The dirty underside of what you're saying: there ARE neighborhoods where people don't mind having addicts and hookers around, they simply see them as part of life. The hookers can go there. The problem is they LIKE Pigtown because we've made it safe neighborhood. They've told me as much...they're taking advantage of the umbrella of safety we've created.
I'll never understand how weak minded you have to be to say that because we don't handle drug addiction well and because the War on Drugs is futile and stupid...that neighborhoods like ours somehow have an obligation to turn a blind eye to the urban blight the johns and Heathers of the city propagate. Just because the WOD is stupid doesn't necessarily means we should ignore some of its more annoying and quality of life damaging side effects and tolerate them.
It's nice that you feel sorry for addicts (I do to...but with limits), but I wish you'd instead feel sorry for the people who pay taxes, obey the law, and don't destroy neighborhoods instead of themselves,
You are correct that BPD officers leverage Pigtown hookers into sexual favors. I've heard from several of the Pigtown prostitutes that this happens, and it's unfortunate.
I can't reveal names, but I know of instances of pretty high profile officers being caught with hookers in Pigtown and surrounding areas. Needless to say, it's a problem.
OW, if you really think your approach is the better answer (and it's kind of offensive, you comment--it presupposes we haven't tried asking those questions in the past), you're welcome to come try it. Come join us. Most of these girls have been in and out of rehab several times. I personally have helped a couple of them go into rehab...only to see them return. The services available to addicts in this city are ineffectual. Their failure doesn't mean we shouldn't do anything to chase off the johns who fuel the problem.

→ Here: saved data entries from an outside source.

(* ===== verification/_CoqProject ===== *)
-Q . S2P
Prelude.v
CString.v
Font.v
Framebuffer.v
Overlay.v
Input.v
Ring.v
BtnWatcher.v
BtnKeys.v
BtnMain.v
PlatoShim.v
PlatoTouch.v
SdlText.v
SdlOsk.v
SdlQueue.v
SdlShim.v
SdlDisplay.v
SdlSafety.v
SdlBehaviour.v
SdlTimers.v
SdlLife.v
AppSwitcher.v
AppSwitcherProps.v
AppSwitcherTouch.v
AppSwitcherMain.v
AppSwitcherExit.v
AppSwitcherVariant.v
WebKey.v
WebKeyTyping.v
MtpName.v
MtpData.v
MtpWriter.v
MtpUsb.v
MtpHash.v
MtpDb.v
MtpTable.v
MtpPath.v
MtpStorage.v
MtpMount.v
MtpSession.v
MtpScan.v
MtpFile.v
MtpHandles.v
MtpOps.v
MtpDisk.v
MtpSend.v
MtpProps.v
MtpDataset.v
MtpAccess.v
MtpAnswer.v
MtpRename.v
MtpReceive.v
MtpDispatch.v
MtpCommands.v
MtpConfig.v
MtpConfigProps.v
MtpConfigFile.v
MtpDaemon.v
MtpInotify.v
MtpInotifyProps.v
MtpInotifyBuffer.v
MtpDescriptors.v
MtpGadget.v
MtpGadgetProps.v
MtpGadgetRounds.v
MtpMain.v
MtpMainProps.v
MtpStop.v
MtpStopProps.v
MtpTurns.v
MtpKept.v
MtpResponder.v
MtpThreads.v
MtpNames.v
MtpLog.v
MtpCancel.v
Tools.v
ToolsProps.v
ToolsMeet.v
ToolsTaps.v
(** Decides a handler none of whose own steps touch the virtual Home key. *)
Ltac home_steps :=
  cbv zeta;
  repeat match goal with
  | H : ?g |- ?g => exact H
  | |- keeps (mbind _ _) => apply keeps_bind; [|intros ? _ ?]
  | |- keeps (if ?b then _ else _) => destruct b
  | |- keeps (play_pause _ _) => apply play_pause_keeps
  | |- keeps (leave_media _) => apply leave_media_keeps
  | |- keeps (toast _ _ _ _ _) => apply toast_keeps
  | |- keeps (card _ _ _) => apply on_ov_keeps
  | |- keeps (on_ov _ _) => apply on_ov_keeps
  | |- keeps (Some _) => apply keeps_ret
  | |- home_inv (system _ _) => apply system_inv
  | |- home_inv (set_active_app _ _ _) => apply set_active_inv
  | |- home_inv (set_media _ _) => apply set_media_inv
  end.

Lemma leave_media_same s s' : leave_media s = Some s' -> ks s' = ks s /\ out s' = out s.
Proof.
  unfold leave_media. destruct (in_media s); [|by intros [= <-]].
  destruct (on_ov hide_media_card s) eqn:E; simpl; [|done].
  apply on_ov_same in E as [E1 E2]. by intros [= <-].
Qed.

(** The chord that opens KOReader's dialog presses and releases Home. *)
Lemma home_pulse_inv s :
  home_inv s -> home_long_sent (ks s) = false ->
  home_inv (on_keys (fun k => k {{ home_combo_consumed := false }})
    (emit_syn (emit_event EV_KEY KEY_HOME 0 (usleep 550000
      (emit_syn (emit_event EV_KEY KEY_HOME 1 s)))))).
Proof.
  intros [H1 H2] Hl. flat s. split; upd.
  - by rewrite !vhome_app.
  - congruence.
Qed.

Lemma chord_koreader_keeps now s :
  home_inv s -> home_long_sent (ks s) = false -> keeps (chord_koreader e now s).
Proof.
  intros Hs Hl. unfold chord_koreader. apply keeps_bind; [by apply leave_media_keeps|].
  intros s1 [E1 _]%leave_media_same H1. destruct (streq _ _).
  - apply keeps_bind; [by apply toast_keeps|]. intros s2 [E2 _]%on_ov_same H2.
    apply keeps_ret. apply home_pulse_inv; [done|congruence].
  - home_steps.
Qed.

Lemma handle_chord_keeps code now s :
  home_inv s -> home_long_sent (ks s) = false -> keeps (handle_chord e code now s).
Proof.
  intros Hi Hl. unfold handle_chord. set (s1 := on_keys _ s).
  assert (home_inv s1) as Hs by by apply keys_inv.
  assert (home_long_sent (ks s1) = false) as Hl1 by done. clearbody s1.
  destruct (code =? 191); [by apply chord_koreader_keeps|].
  destruct (code =? 192); [|destruct (code =? 193); [|destruct (code =? 194)]].
  - unfold chord_plato. home_steps. unfold inject_plato_frontlight.
    destruct (touch_ok e); [by apply emit_inv|done].
  - unfold chord_netsurf. home_steps.
  - unfold chord_media. home_steps.
  - by apply keeps_ret.
Qed.

Lemma media_key_keeps code s : home_inv s -> keeps (media_key e code s).
Proof.
  intros. unfold media_key. home_steps.
Qed.

Lemma home_press_keeps now s :
  home_inv s -> home_down (ks s) = false -> keeps (home_press e now s).
Proof.
  intros Hi Hd. unfold home_press.
  assert (home_long_sent (ks s) = false) as Hl.
  { destruct (home_long_sent (ks s)) eqn:E; [|done]. destruct (hi_long _ Hi E). congruence. }
  apply keeps_bind.
  - destruct (_ && _); [|by apply keeps_ret]. apply play_pause_keeps. by apply keys_inv.
  - intros s1 E H1. apply keeps_ret. apply keys_inv; [done| |done].
    destruct (_ && _) in E; [|by injection E as <-].
    apply on_ov_same in E as [-> _]. done.
Qed.
(* ===== verification/PlatoTouch.v ===== *)
(** * The touch stream Plato reads

    The reading side of PlatoShim.v against its specification: the queue of the
    shim is invisible, the reader gets the translation of the raw events the
    kernel delivered, in order and without loss. *)

From Stdlib Require Import Ascii String.
From S2P Require Import Prelude CString Input Ring PlatoShim.

(** ** The specification: a stream translator without a queue *)
Record touch := mktouch {
  t_down : bool; t_new : bool; t_id : Z; t_x : Z; t_y : Z }.

Definition touch_of (s : shim) : touch :=
  {| t_down := s_is_down s; t_new := s_new_down s; t_id := s_tracking_id s;
     t_x := s_last_x s; t_y := s_last_y s |}.

Definition is_report (ev : event) : bool :=
  (ev_type ev =? EV_SYN) && (ev_code ev =? SYN_REPORT).

(** The state after a raw event; a report makes the new contact current. *)
Definition touch_step (t : touch) (ev : event) : touch :=
  if is_report ev then t {{ t_down := t_new t }}
  else if ev_type ev =? EV_ABS then
    if ev_code ev =? ABS_MT_TRACKING_ID then
      if 0 <=? ev_value ev then t {{ t_id := ev_value ev }} else t
    else if ev_code ev =? ABS_MT_POSITION_X then t {{ t_x := ev_value ev }}
    else if ev_code ev =? ABS_MT_POSITION_Y then t {{ t_y := ev_value ev }}
    else t
  else if (ev_type ev =? EV_KEY) && (ev_code ev =? BTN_TOUCH) then
    t {{ t_new := negb (ev_value ev =? 0) }}
  else t.

(** The packet a report produces while the finger is down, or leaves. *)
Definition packet (t : touch) (r : plato_input_event) : list plato_input_event :=
  (fun ev => {| pe_sec := pe_sec r; pe_usec := pe_usec r; pe_ev := ev |}) <$>
    [ mkev EV_ABS ABS_MT_TRACKING_ID (t_id t); mkev EV_ABS ABS_MT_POSITION_X (t_x t);
      mkev EV_ABS ABS_MT_POSITION_Y (t_y t);
      mkev EV_ABS ABS_MT_TOUCH_MAJOR (if t_new t then 100 else 0); mkev EV_SYN SYN_REPORT 0 ].

Definition emits (t : touch) (r : plato_input_event) : list plato_input_event :=
  if is_report (pe_ev r) && (t_down t || t_new t) then packet t r else [].

Fixpoint stream (t : touch) (rs : list plato_input_event) : list plato_input_event :=
  match rs with
  | [] => []
  | r :: rs' => emits t r ++ stream (touch_step t (pe_ev r)) rs'
  end.

Definition touch_after (t : touch) (rs : list plato_input_event) : touch :=
  fold_left (fun t r => touch_step t (pe_ev r)) rs t.

Lemma stream_app t rs1 rs2 :
  stream t (rs1 ++ rs2) = stream t rs1 ++ stream (touch_after t rs1) rs2.
Proof.
  revert t. induction rs1 as [|r rs1 IH]; intros t; [done|]. cbn. by rewrite IH, app_assoc.
Qed.

Lemma stream_length t rs : (length (stream t rs) <= 5 * length rs)%nat.
Proof.
  revert t. induction rs as [|r rs IH]; intros t; [done|]. cbn [stream length].
  rewrite length_app. specialize (IH (touch_step t (pe_ev r))).
  assert (length (emits t r) <= 5)%nat by (unfold emits; case_match; cbn; lia). lia.
Qed.

(** ** The queue of the shim *)
Definition queued (s : shim) : list plato_input_event := contents SHIM_QUEUE_SIZE no_event (queue s).
Abbreviation queue_ok s := (ring_ok SHIM_QUEUE_SIZE (queue s)).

As for your last comment, it's offensive in the extreme. The legally carried gun is for my protection from drug dealers who have targeted my life. It isn't used to harass or intimidate any prostitute. We don't attack them. We attack the johns.
People like you seem to enjoy prolonging problems instead of confronting them.
When confronting women who are on the street, I think Ms. Sassi should add to her rhetorical toolbox:
If you want help getting out of prostitution what services would you need?
If you tried to access those services do you expect the organization to be open, funded, and experienced in helping women like you?
When you are lucky enough to arrive at an organization who might help you, can you say for certain they will treat you with respect and will not humiliate you for your involvement in prostitution?
Would having a home to go to, health care, drug treatment, and people who care assist you more than aggressive gun toting verbally attacking you?
A lot of private money was invested in this neighborhood during the "boom" years. I would love to see the city incentivise buying here with a tax credit. It only makes sense to do so.